Петр крепко пожал жесткую загорелую руку. Его серые глаза посветлели от улыбки.

Глава IX

Ольга возвращалась с курсов как в лихорадке, с тысячами проектов, тысячами решений! Ее несла молодая, светлая радость. С того дня, как она уехала, прошло только три месяца. И эти три так быстро пролетевшие месяца казались ей огромным промежутком времени. Уже не было девушки, желающей столь много и столь мало умеющей. Теперь она уже знала свои силы, понимала тысячи вещей, о которых ей раньше и не снилось.

Глядя в окно вагона, она повторяла еще раз про себя: нормальный вес, порции, калории, раствор карболки. Она уже видела, как чудесно пойдет дело. У нее руки чесались от нетерпеливого желания взяться немедленно, тотчас же, за работу. Она уже огорчалась, что нет полотна на переднички, а как хорошо бы одеть всех детей одинаково!

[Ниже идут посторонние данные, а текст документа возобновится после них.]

(** Behind entries of version 1.0 or later the filling stays behind. *)
Lemma sorted_entries v :
  VersionResponse_wf v → Forall (λ w, 0x10 ≤ SpdmVersion_get_u8 w) (offered v) →
  let sorted := vs_version <$> take (Z.to_nat (version_number_entry_count v))
    (merge_sort newer (versions v)) in
  StronglySorted newer_version sorted ∧ sorted ≡ₚ offered v.
Proof.
  intros Hwf Hlow. pose proof (offered_wf v Hwf) as Hof. pose proof (all_versions v Hwf) as Hav.
  set (n := Z.to_nat (version_number_entry_count v)) in *.
  set (front := vs_version <$> merge_sort newer (take n (versions v))).
  assert (front ≡ₚ offered v) as Hp by (unfold front; by rewrite merge_sort_Permutation).
  assert (StronglySorted newer_version front) as Hs
    by (apply sorted_versions, StronglySorted_merge_sort; apply _).
  assert ((vs_version <$> merge_sort newer (versions v))
    = front ++ replicate (MAX_SPDM_VERSION_COUNT - n) SpdmVersion10) as Hall.
  { assert (Forall SpdmVersion_wf (offered v ++ replicate (MAX_SPDM_VERSION_COUNT - n) SpdmVersion10)) as Hw.
    { apply Forall_app; split; [done|]. apply Forall_replicate. split; [unfold is_uint; cbn; lia|done]. }
    apply (StronglySorted_unique_strong newer_version).
    - intros x y Hx Hy. rewrite merge_sort_Permutation, Hav in Hx. rewrite Hp in Hy.
      intros. by apply newer_anti; [exact (Forall_elem _ _ _ Hw Hx)|exact (Forall_elem _ _ _ Hw Hy)|..].
    - apply sorted_versions, StronglySorted_merge_sort; apply _.
    - apply StronglySorted_app. split_and!; [|done|].
      + intros x y Hx [-> _]%elem_of_replicate. rewrite Hp in Hx.
        exact (Forall_elem _ _ _ Hlow Hx).
      + generalize (MAX_SPDM_VERSION_COUNT - n)%nat as k.
        induction k; cbn [replicate]; constructor; [done|]. by apply Forall_replicate.
    - by rewrite merge_sort_Permutation, Hav, Hp. }
  assert (length front = n) as Hl.
  { unfold front. rewrite length_fmap, (Permutation_length (merge_sort_Permutation _ _)).
    destruct Hwf as (_&Hf&_). by apply filled_take in Hf. }
  cbv zeta. rewrite fmap_take, Hall, take_app_length' by done. done.
Qed.

Lemma StronglySorted_lookup {A} (R : relation A) l i j x y :
  StronglySorted R l → l !! i = Some x → l !! j = Some y → (i < j)%nat → R x y.
Proof.
  intros Hl. revert i j. induction Hl as [|z l Hl IH Hz]; intros [|i] [|j] Hi Hj Hlt; try done; try lia.
  - injection Hi as <-. eapply Forall_lookup_1; [exact Hz|exact Hj].
  - eapply IH; [exact Hi|exact Hj|lia].
Qed.

(** The requester selects the highest version that it is configured for and that the
    responder offers, provided the responder offers nothing below version 1.0; without a common
    version it selects none. *)
Theorem select_version_highest local v :
  VersionResponse_wf v → Forall (λ w, 0x10 ≤ SpdmVersion_get_u8 w) (offered v) →
  let r := select_version local v in
  (r ∈ local ∧ r ∈ offered v ∧
     ∀ w, w ∈ local → w ∈ offered v → SpdmVersion_get_u8 w ≤ SpdmVersion_get_u8 r) ∨
  (r = SpdmVersion_Unknown 0 ∧ ∀ w, w ∈ offered v → w ∉ local).
Proof.
  intros Hwf Hlow. destruct (sorted_entries v Hwf Hlow) as [Hs Hp]. unfold select_version. cbv zeta in *.
  set (l := take _ _) in *.
  destruct (list_find _ l) as [[i e]|] eqn:Hf.
  - left. apply list_find_Some in Hf as (Hi&Hl&Hb). split_and!; [done| |].
    + rewrite <- Hp. apply list_elem_of_fmap_2, list_elem_of_lookup. by exists i.
    + intros w Hw Ho. rewrite <- Hp in Ho. apply list_elem_of_lookup in Ho as [j Hj].
      destruct (Nat.lt_total j i) as [Hlt|[->|Hlt]].
      * rewrite list_lookup_fmap in Hj. destruct (l !! j) as [e'|] eqn:Hj'; [|done].
        injection Hj as <-. by destruct (Hb j e' Hj' Hlt).
      * rewrite list_lookup_fmap, Hi in Hj. by injection Hj as <-.
      * eapply (StronglySorted_lookup newer_version); [exact Hs| |exact Hj|exact Hlt].
        by rewrite list_lookup_fmap, Hi.
  - right. split; [done|]. intros w Ho. rewrite <- Hp in Ho.
    apply list_elem_of_fmap in Ho as (e&->&He). apply list_find_None in Hf.
    exact (Forall_elem _ _ _ Hf He).
Qed.

(** ** Certificate chains *)

Section Certificates.
Context `{cfg : Config} `{cv : !ConfigValid} `{cry : Crypto} `{sec : !Secret} `{dev : SpdmDeviceIo} `{tr : SpdmTransportEncap}.
Context (mode : overflow_mode).

Abbreviation MAX_CHAIN := (as_u16 (Z.of_nat MAX_SPDM_CERT_CHAIN_DATA_SIZE)) (only parsing).

Lemma sub_u16_ok {S E} a b (s s' : S) n :
  0 ≤ b ≤ a → a < 2 ^ 16 → sub_u16 (E:=E) mode a b s = (Ok n, s') → n = a - b ∧ s' = s.
Proof.
  intros Hb Ha. unfold sub_u16. rewrite decide_True by (unfold is_uint; lia). by intros [= <- <-].
Qed.
Lemma add_u16_state {S E} a b (s s' : S) n : add_u16 (E:=E) mode a b s = (Ok n, s') → s' = s.
Proof. unfold add_u16. case_decide; [by intros [= _ <-]|]. destruct mode; [done|by intros [= _ <-]]. Qed.
Lemma max_chain_bounds : 0 ≤ MAX_CHAIN < 2 ^ 16.
Proof. unfold as_uint. apply Z.mod_pos_bound. lia. Qed.

(** A portion that is accepted ends within the buffer. *)
Lemma check_portion_ok slot total offset len p c c' :
  0 ≤ offset ≤ MAX_CHAIN → check_portion mode slot total offset len p c = (Ok tt, c') →
  offset + cr_portion_length p ≤ MAX_CHAIN.
Proof.
  pose proof max_chain_bounds. intros Ho H'. unfold check_portion in H'.
  destruct (len <? _); [done|]. apply bind_ok in H' as (room&c1&[-> ->]%sub_u16_ok&H'); [|lia..].
  destruct (Z.ltb_spec (MAX_CHAIN - offset) (cr_portion_length p)); [done|]. lia.
Qed.
Lemma partial_ok session slot total offset len c portion rest c' :
  0 ≤ offset ≤ MAX_CHAIN →
  send_receive_spdm_certificate_partial mode session slot total offset len c
    = (Ok (portion, rest), c') →
  offset + portion ≤ MAX_CHAIN.
Proof.
  intros Ho H. unfold send_receive_spdm_certificate_partial, exchange in H.
  apply bind_ok in H as (sent&c1&_&H). apply bind_ok in H as ([]&c2&_&H).
  apply bind_ok in H as (received&c3&_&H). unfold handle_spdm_certificate_partial_response in H.
  apply expect_response_ok in H as (h&rd&_&_&H). apply payload_ok in H as (p&rd'&_&H).
  apply bind_ok in H as ([]&c4&Hp%check_portion_ok&H); [|done].
  do 7 (apply bind_ok in H as (?&?&_&H)). injection H as <- _ _. done.
Qed.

И лишь выйдя из вагона и взобравшись на ожидавшую ее подводу, она вспомнила о Юзефе. И не то чтобы вспомнила, - ведь все это время, все три месяца он жил в ее памяти. Но то было словно во сне, а сейчас сон станет явью. Здесь, в Ольшинах, он жил все эти три месяца, пока она училась, ночей недосыпала, чтобы поскорее, получше подготовиться к работе.